[The problem]
All of the records below need to be returned exactly.
________________________________________
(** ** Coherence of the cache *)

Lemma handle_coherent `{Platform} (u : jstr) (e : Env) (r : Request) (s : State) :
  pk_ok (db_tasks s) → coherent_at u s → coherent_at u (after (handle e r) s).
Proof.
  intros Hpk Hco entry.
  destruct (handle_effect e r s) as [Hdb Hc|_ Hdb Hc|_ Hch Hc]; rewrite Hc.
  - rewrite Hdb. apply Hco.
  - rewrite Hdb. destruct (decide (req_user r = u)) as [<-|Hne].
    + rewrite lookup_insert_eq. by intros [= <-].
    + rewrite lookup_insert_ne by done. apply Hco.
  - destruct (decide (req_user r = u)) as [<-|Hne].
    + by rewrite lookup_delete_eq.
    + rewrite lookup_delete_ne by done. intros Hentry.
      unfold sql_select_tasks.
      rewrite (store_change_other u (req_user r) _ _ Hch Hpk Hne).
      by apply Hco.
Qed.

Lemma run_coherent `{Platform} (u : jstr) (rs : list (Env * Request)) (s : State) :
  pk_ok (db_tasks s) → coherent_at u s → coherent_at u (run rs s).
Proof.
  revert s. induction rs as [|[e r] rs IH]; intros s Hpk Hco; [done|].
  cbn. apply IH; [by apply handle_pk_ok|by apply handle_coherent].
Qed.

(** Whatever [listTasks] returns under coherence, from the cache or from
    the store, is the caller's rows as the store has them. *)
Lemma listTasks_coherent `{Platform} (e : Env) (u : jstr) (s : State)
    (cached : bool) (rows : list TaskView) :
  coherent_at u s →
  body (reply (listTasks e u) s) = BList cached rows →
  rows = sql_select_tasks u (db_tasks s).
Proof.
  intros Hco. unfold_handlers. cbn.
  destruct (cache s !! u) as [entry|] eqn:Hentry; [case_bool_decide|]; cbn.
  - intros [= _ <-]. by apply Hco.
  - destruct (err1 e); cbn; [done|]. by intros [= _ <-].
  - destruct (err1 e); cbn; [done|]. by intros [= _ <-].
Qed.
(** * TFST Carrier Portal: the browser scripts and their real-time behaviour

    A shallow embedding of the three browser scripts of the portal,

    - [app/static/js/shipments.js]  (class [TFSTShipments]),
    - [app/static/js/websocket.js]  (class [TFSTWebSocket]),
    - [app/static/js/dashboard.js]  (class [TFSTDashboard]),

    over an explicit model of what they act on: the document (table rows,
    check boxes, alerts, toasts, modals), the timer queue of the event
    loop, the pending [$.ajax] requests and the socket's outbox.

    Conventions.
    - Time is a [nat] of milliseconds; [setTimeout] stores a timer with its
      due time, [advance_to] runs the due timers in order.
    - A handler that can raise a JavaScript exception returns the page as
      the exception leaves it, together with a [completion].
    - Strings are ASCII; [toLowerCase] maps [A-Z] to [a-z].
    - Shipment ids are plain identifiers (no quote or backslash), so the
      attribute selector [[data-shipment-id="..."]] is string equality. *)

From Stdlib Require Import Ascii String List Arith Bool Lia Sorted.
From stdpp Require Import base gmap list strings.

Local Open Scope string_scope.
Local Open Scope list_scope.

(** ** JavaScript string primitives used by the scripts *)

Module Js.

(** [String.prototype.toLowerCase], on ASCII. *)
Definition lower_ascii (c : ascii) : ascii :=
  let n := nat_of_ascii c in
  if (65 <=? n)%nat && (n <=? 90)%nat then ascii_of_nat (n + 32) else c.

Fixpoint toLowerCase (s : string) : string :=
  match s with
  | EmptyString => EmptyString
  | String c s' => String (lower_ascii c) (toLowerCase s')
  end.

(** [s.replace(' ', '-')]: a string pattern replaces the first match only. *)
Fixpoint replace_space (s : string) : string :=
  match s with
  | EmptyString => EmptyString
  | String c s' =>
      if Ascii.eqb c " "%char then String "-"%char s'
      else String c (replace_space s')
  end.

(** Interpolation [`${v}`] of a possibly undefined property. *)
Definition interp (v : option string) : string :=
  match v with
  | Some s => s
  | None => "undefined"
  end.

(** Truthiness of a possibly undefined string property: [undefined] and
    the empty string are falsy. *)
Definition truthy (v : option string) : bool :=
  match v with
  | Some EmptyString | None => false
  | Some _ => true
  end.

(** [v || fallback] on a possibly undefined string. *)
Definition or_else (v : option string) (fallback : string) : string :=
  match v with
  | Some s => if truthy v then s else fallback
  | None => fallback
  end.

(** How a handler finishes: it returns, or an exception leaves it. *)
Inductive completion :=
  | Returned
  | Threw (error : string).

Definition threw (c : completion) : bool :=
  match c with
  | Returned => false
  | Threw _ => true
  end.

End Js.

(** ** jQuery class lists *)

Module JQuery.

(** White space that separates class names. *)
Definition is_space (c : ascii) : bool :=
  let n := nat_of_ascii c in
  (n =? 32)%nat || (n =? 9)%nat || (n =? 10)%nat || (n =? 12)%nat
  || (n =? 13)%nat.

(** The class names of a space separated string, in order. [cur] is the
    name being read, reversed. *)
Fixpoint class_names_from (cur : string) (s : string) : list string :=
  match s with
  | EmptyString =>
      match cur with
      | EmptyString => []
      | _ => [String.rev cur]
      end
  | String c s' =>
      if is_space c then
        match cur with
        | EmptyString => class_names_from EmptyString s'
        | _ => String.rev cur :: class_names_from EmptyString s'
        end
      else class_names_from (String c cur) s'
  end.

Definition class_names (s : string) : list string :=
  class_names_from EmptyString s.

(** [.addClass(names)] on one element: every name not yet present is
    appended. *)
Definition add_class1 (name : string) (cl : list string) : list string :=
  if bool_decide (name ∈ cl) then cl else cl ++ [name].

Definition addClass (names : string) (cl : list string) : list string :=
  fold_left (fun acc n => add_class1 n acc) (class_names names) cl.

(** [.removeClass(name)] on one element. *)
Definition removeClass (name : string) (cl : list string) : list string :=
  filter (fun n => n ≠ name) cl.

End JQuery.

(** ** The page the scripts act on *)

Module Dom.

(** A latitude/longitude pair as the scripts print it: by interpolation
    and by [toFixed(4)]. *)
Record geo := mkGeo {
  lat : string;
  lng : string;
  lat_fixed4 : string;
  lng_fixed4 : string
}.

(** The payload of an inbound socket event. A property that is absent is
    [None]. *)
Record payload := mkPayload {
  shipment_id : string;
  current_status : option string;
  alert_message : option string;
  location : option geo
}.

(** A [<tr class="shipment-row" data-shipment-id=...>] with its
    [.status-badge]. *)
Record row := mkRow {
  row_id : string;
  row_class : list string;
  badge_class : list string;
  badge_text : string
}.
________________________________________
[Worked solution]
(** ** Coherence of the cache *)

Lemma handle_coherent `{Platform} (u : jstr) (e : Env) (r : Request) (s : State) :
  pk_ok (db_tasks s) → coherent_at u s → coherent_at u (after (handle e r) s).
Proof.
  intros Hpk Hco entry.
  destruct (handle_effect e r s) as [Hdb Hc|_ Hdb Hc|_ Hch Hc]; rewrite Hc.
  - rewrite Hdb. apply Hco.
  - rewrite Hdb. destruct (decide (req_user r = u)) as [<-|Hne].
    + rewrite lookup_insert_eq. by intros [= <-].
    + rewrite lookup_insert_ne by done. apply Hco.
  - destruct (decide (req_user r = u)) as [<-|Hne].
    + by rewrite lookup_delete_eq.
    + rewrite lookup_delete_ne by done. intros Hentry.
      unfold sql_select_tasks.
      rewrite (store_change_other u (req_user r) _ _ Hch Hpk Hne).
      by apply Hco.
Qed.

Lemma run_coherent `{Platform} (u : jstr) (rs : list (Env * Request)) (s : State) :
  pk_ok (db_tasks s) → coherent_at u s → coherent_at u (run rs s).
Proof.
  revert s. induction rs as [|[e r] rs IH]; intros s Hpk Hco; [done|].
  cbn. apply IH; [by apply handle_pk_ok|by apply handle_coherent].
Qed.

(** Whatever [listTasks] returns under coherence, from the cache or from
    the store, is the caller's rows as the store has them. *)
Lemma listTasks_coherent `{Platform} (e : Env) (u : jstr) (s : State)
    (cached : bool) (rows : list TaskView) :
  coherent_at u s →
  body (reply (listTasks e u) s) = BList cached rows →
  rows = sql_select_tasks u (db_tasks s).
Proof.
  intros Hco. unfold_handlers. cbn.
  destruct (cache s !! u) as [entry|] eqn:Hentry; [case_bool_decide|]; cbn.
  - intros [= _ <-]. by apply Hco.
  - destruct (err1 e); cbn; [done|]. by intros [= _ <-].
  - destruct (err1 e); cbn; [done|]. by intros [= _ <-].
Qed.
(** * TFST Carrier Portal: the browser scripts and their real-time behaviour

    A shallow embedding of the three browser scripts of the portal,

    - [app/static/js/shipments.js]  (class [TFSTShipments]),
    - [app/static/js/websocket.js]  (class [TFSTWebSocket]),
    - [app/static/js/dashboard.js]  (class [TFSTDashboard]),

    over an explicit model of what they act on: the document (table rows,
    check boxes, alerts, toasts, modals), the timer queue of the event
    loop, the pending [$.ajax] requests and the socket's outbox.

    Conventions.
    - Time is a [nat] of milliseconds; [setTimeout] stores a timer with its
      due time, [advance_to] runs the due timers in order.
    - A handler that can raise a JavaScript exception returns the page as
      the exception leaves it, together with a [completion].
    - Strings are ASCII; [toLowerCase] maps [A-Z] to [a-z].
    - Shipment ids are plain identifiers (no quote or backslash), so the
      attribute selector [[data-shipment-id="..."]] is string equality. *)

From Stdlib Require Import Ascii String List Arith Bool Lia Sorted.
From stdpp Require Import base gmap list strings.

Local Open Scope string_scope.
Local Open Scope list_scope.

(** ** JavaScript string primitives used by the scripts *)

Module Js.

(** [String.prototype.toLowerCase], on ASCII. *)
Definition lower_ascii (c : ascii) : ascii :=
  let n := nat_of_ascii c in
  if (65 <=? n)%nat && (n <=? 90)%nat then ascii_of_nat (n + 32) else c.

Fixpoint toLowerCase (s : string) : string :=
  match s with
  | EmptyString => EmptyString
  | String c s' => String (lower_ascii c) (toLowerCase s')
  end.

(** [s.replace(' ', '-')]: a string pattern replaces the first match only. *)
Fixpoint replace_space (s : string) : string :=
  match s with
  | EmptyString => EmptyString
  | String c s' =>
      if Ascii.eqb c " "%char then String "-"%char s'
      else String c (replace_space s')
  end.

(** Interpolation [`${v}`] of a possibly undefined property. *)
Definition interp (v : option string) : string :=
  match v with
  | Some s => s
  | None => "undefined"
  end.

(** Truthiness of a possibly undefined string property: [undefined] and
    the empty string are falsy. *)
Definition truthy (v : option string) : bool :=
  match v with
  | Some EmptyString | None => false
  | Some _ => true
  end.

(** [v || fallback] on a possibly undefined string. *)
Definition or_else (v : option string) (fallback : string) : string :=
  match v with
  | Some s => if truthy v then s else fallback
  | None => fallback
  end.

(** How a handler finishes: it returns, or an exception leaves it. *)
Inductive completion :=
  | Returned
  | Threw (error : string).

Definition threw (c : completion) : bool :=
  match c with
  | Returned => false
  | Threw _ => true
  end.

End Js.

(** ** jQuery class lists *)

Module JQuery.

(** White space that separates class names. *)
Definition is_space (c : ascii) : bool :=
  let n := nat_of_ascii c in
  (n =? 32)%nat || (n =? 9)%nat || (n =? 10)%nat || (n =? 12)%nat
  || (n =? 13)%nat.

(** The class names of a space separated string, in order. [cur] is the
    name being read, reversed. *)
Fixpoint class_names_from (cur : string) (s : string) : list string :=
  match s with
  | EmptyString =>
      match cur with
      | EmptyString => []
      | _ => [String.rev cur]
      end
  | String c s' =>
      if is_space c then
        match cur with
        | EmptyString => class_names_from EmptyString s'
        | _ => String.rev cur :: class_names_from EmptyString s'
        end
      else class_names_from (String c cur) s'
  end.

Definition class_names (s : string) : list string :=
  class_names_from EmptyString s.

(** [.addClass(names)] on one element: every name not yet present is
    appended. *)
Definition add_class1 (name : string) (cl : list string) : list string :=
  if bool_decide (name ∈ cl) then cl else cl ++ [name].

Definition addClass (names : string) (cl : list string) : list string :=
  fold_left (fun acc n => add_class1 n acc) (class_names names) cl.

(** [.removeClass(name)] on one element. *)
Definition removeClass (name : string) (cl : list string) : list string :=
  filter (fun n => n ≠ name) cl.

End JQuery.

(** ** The page the scripts act on *)

Module Dom.

(** A latitude/longitude pair as the scripts print it: by interpolation
    and by [toFixed(4)]. *)
Record geo := mkGeo {
  lat : string;
  lng : string;
  lat_fixed4 : string;
  lng_fixed4 : string
}.

(** The payload of an inbound socket event. A property that is absent is
    [None]. *)
Record payload := mkPayload {
  shipment_id : string;
  current_status : option string;
  alert_message : option string;
  location : option geo
}.

(** A [<tr class="shipment-row" data-shipment-id=...>] with its
    [.status-badge]. *)
Record row := mkRow {
  row_id : string;
  row_class : list string;
  badge_class : list string;
  badge_text : string
}.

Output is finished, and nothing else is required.